Intraoral Imaging Techniques and the advantages of
Ultrasound in the Dental Field
By: Shoshana Ellis and Jessica Schwartz
Over the course of time, a multitude of intraoral technologies have been invented, modernized, and improved in order to create the advanced modern technology that is used in dental practices today. Since the time of the earliest dentist in the 1830’s, there have been tremendous global improvements in the intricate details of dental equipment. The advancement of technology from photography to radiography to ultrasounds has developed dentistry into a prominent, impactful industry.1 Ultrasounds have proven to be a unique area of dentistry with the potential to transform the future of the dental industry.
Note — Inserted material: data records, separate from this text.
(** * Batched bulk-load pipeline: a shallow embedding and its properties

    The development follows the Python sources of the repository:

    - [optimized_loader.py]   : [OptimizedBulkLoader] (module [Loader]);
    - [cargador_optimizado.py]: [OptimizedMongoLoader] (module [Cargador]);
    - [src/mongodb_connection.py] and [main.py]: [MongoDBConnection] and
      [ZipToMongoProcessor] (module [Driver]).

    Python integers are unbounded, hence [Z].  Lists are [list].  The store
    behind [collection.insert_many] and the wall clock are external
    collaborators: they are taken as arbitrary functions, and every call to
    the store is recorded in a ghost log so that statements can speak about
    what was submitted. *)

From Stdlib Require Import ZArith List String Bool Lia QArith.
Import ListNotations.

Local Open Scope string_scope.
Local Open Scope list_scope.
Local Open Scope Z_scope.

(** ** Python exceptions and results *)

Inductive exn : Type :=
| ValueError (msg : string)
| ZeroDivisionError (msg : string)
| AttributeError (msg : string)
| Exception (msg : string).

(** [str(e)] *)
Definition str (e : exn) : string :=
  match e with
  | ValueError m | ZeroDivisionError m | AttributeError m | Exception m => m
  end.
(** X25.  In every run, the process exits through the coordinator with one of
    the four statuses of [EXIT_CODES] only, and with status 1 only when an
    error named 'TimeoutError' has been recorded. *)
Theorem X25_exit_statuses :
  forall (t0 : Z) (listeners : string -> option JsError) (options : Options)
         (fuel : nat) (evs : list (Z * Event)) (code : Z),
    let w := run fuel evs (new_ShutdownCoordinator t0 listeners options) in
    halted w = Some (Exited code) ->
    In code [EXIT_CODES.GRACEFUL; EXIT_CODES.TIMEOUT;
             EXIT_CODES.RESOURCE_CLEANUP_FAILED; EXIT_CODES.SIGNAL_ERROR]
    /\ (code = EXIT_CODES.TIMEOUT -> timeout_recorded w = true).
Proof.
  intros t0 listeners options fuel evs code w Hh.
  assert (H : exits_listed w).
  { apply (run_invariant_reactions _ exits_host exits_reactions exits_fire).
    unfold exits_listed, new_ShutdownCoordinator. cbn.
    repeat split; [discriminate | discriminate | intros p c []]. }
  destruct H as (H1 & H2 & _). split; [apply H1, Hh |].
  intros ->. apply H2, Hh.
Qed.

Lemma X25_witness :
  halted (run 64 nothing_to_drain (new_ShutdownCoordinator 0 quiet (grace 100)))
  = Some (Exited 0)
  /\ In 0 [EXIT_CODES.GRACEFUL; EXIT_CODES.TIMEOUT;
           EXIT_CODES.RESOURCE_CLEANUP_FAILED; EXIT_CODES.SIGNAL_ERROR].
Proof.
  assert (H : halted (run 64 nothing_to_drain
                        (new_ShutdownCoordinator 0 quiet (grace 100)))
              = Some (Exited 0)) by (vm_compute; reflexivity).
  split; [exact H |].
  exact (proj1 (X25_exit_statuses 0 quiet (grace 100) 64 nothing_to_drain 0 H)).
Defined.

(** ** The guard *)

Lemma closes_app a b : closes (a ++ b) = (closes a + closes b)%nat.
Proof. unfold closes. rewrite filter_app, length_app. reflexivity. Qed.

Lemma closes_single e : closes [e] = if is_server_close e then 1%nat else 0%nat.
Proof. unfold closes. simpl. destruct (is_server_close e); reflexivity. Qed.

Arguments closes : simpl never.

Ltac leaf_counts :=
  idtac; unfold started_once, started in *; cbn in *;
  repeat match goal with
         | |- context [if ?b then _ else _] => destruct b
         | |- context [match ?x with _ => _ end] => destruct x
         end;
  cbn in *;
  rewrite ?emitted_app, ?emitted_single, ?closes_app, ?closes_single; cbn;
  rewrite ?Nat.add_0_r;
  try assumption;
  repeat match goal with H : _ /\ _ |- _ => destruct H end;
  repeat split; try assumption; try lia; auto.

Ltac known_none := idtac; fail.

Lemma started_forceShutdown n code : preserves (started n) (forceShutdown code).
Proof. preserves_with known_none leaf_counts. Qed.

Lemma started_settle_stop_with n i k j : preserves (started n) (settle_stop_with i k j).
Proof. preserves_with known_none leaf_counts. Qed.

Lemma started_handleSignal_catch n e : preserves (started n) (handleSignal_catch e).
Proof.
  preserves_with
    ltac:(idtac; match goal with
                 | |- preserves _ (forceShutdown _) => apply started_forceShutdown
                 end)
    leaf_counts.
Qed.

Lemma started_weaken w : started 1 w -> started_once w.
Proof.
  intros (Hi & He & Hc). unfold started_once. rewrite He, Hi.
  repeat split; [lia | exact Hc | discriminate | discriminate].
Qed.

Lemma started_more n w : started n w -> started (S n) w.
Proof. intros (Hi & He & Hc). repeat split; auto. Qed.

(** [stopAcceptingConnections] calls [server.close] once. *)
Lemma started_stopAcceptingConnections ctx w :
  started 0 w -> started 1 (fst (stopAcceptingConnections ctx w)).
Proof.
  intros H. unfold stopAcceptingConnections.
  erewrite bind_normal by reflexivity.
  destruct (server (this w)) as [srv |].
  - erewrite bind_normal by reflexivity.
    erewrite bind_normal by reflexivity.
    unfold try_catch.
    erewrite bind_normal by (apply log_logs; reflexivity).
    unfold server_close. rewrite bind_assoc.
    erewrite bind_normal by reflexivity.
    match goal with
    | |- context [bind _ _ ?x] =>
        assert (H1 : started 1 x)
          by (destruct H as (Hi & He & Hc); unfold started; cbn;
              rewrite !emitted_app, !emitted_single, !closes_app, !closes_single; cbn;
              repeat split; [exact Hi | lia | lia]);
        revert H1; generalize x
    end.
    intros x Hx.
    destruct (srv_close_fault srv) as [e |].
    + cbn [bind throw]. apply started_settle_stop_with, Hx.
    + unfold bind at 1. cbn [ret]. rewrite emit_result by reflexivity.
      assert (H2 : started 1 (set_trace (trace x ++ [EEmit "server-closed" PNone]) x))
        by (destruct Hx as (Hi & He & Hc); unfold started; cbn;
            rewrite !emitted_app, !emitted_single, !closes_app, !closes_single; cbn;
            repeat split; [exact Hi | lia | lia]).
      cbn [userListeners set_trace].
      destruct (userListeners x "server-closed"); [| exact H2].
      apply started_settle_stop_with, H2.
  - apply started_more.
    revert H. generalize w. change (preserves (started 0) (later 2 (JAfterStop ctx))).
    preserves_with known_none leaf_counts.
Qed.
Technological advancements regarding X-rays have had a high rate of growth in the last decade and have only continued to improve with the new technology of ultrasounds within the field of dentistry.
The technological era began in the eighteenth century. This time period was a revolution as the development of machines were invented and the way life was lived began to shift. This time period coincided with modern dentistry as it too began in the eighteenth century. Pierre Fauchard was the first dentist to record modern practices of dentistry in his book “The Surgeon Dentist, A Treatise on Teeth.” Although the technologies used back then were not the same as common practices today, it was the foundation in developing knowledge on what future dentists would eventually use to improve dental medicine.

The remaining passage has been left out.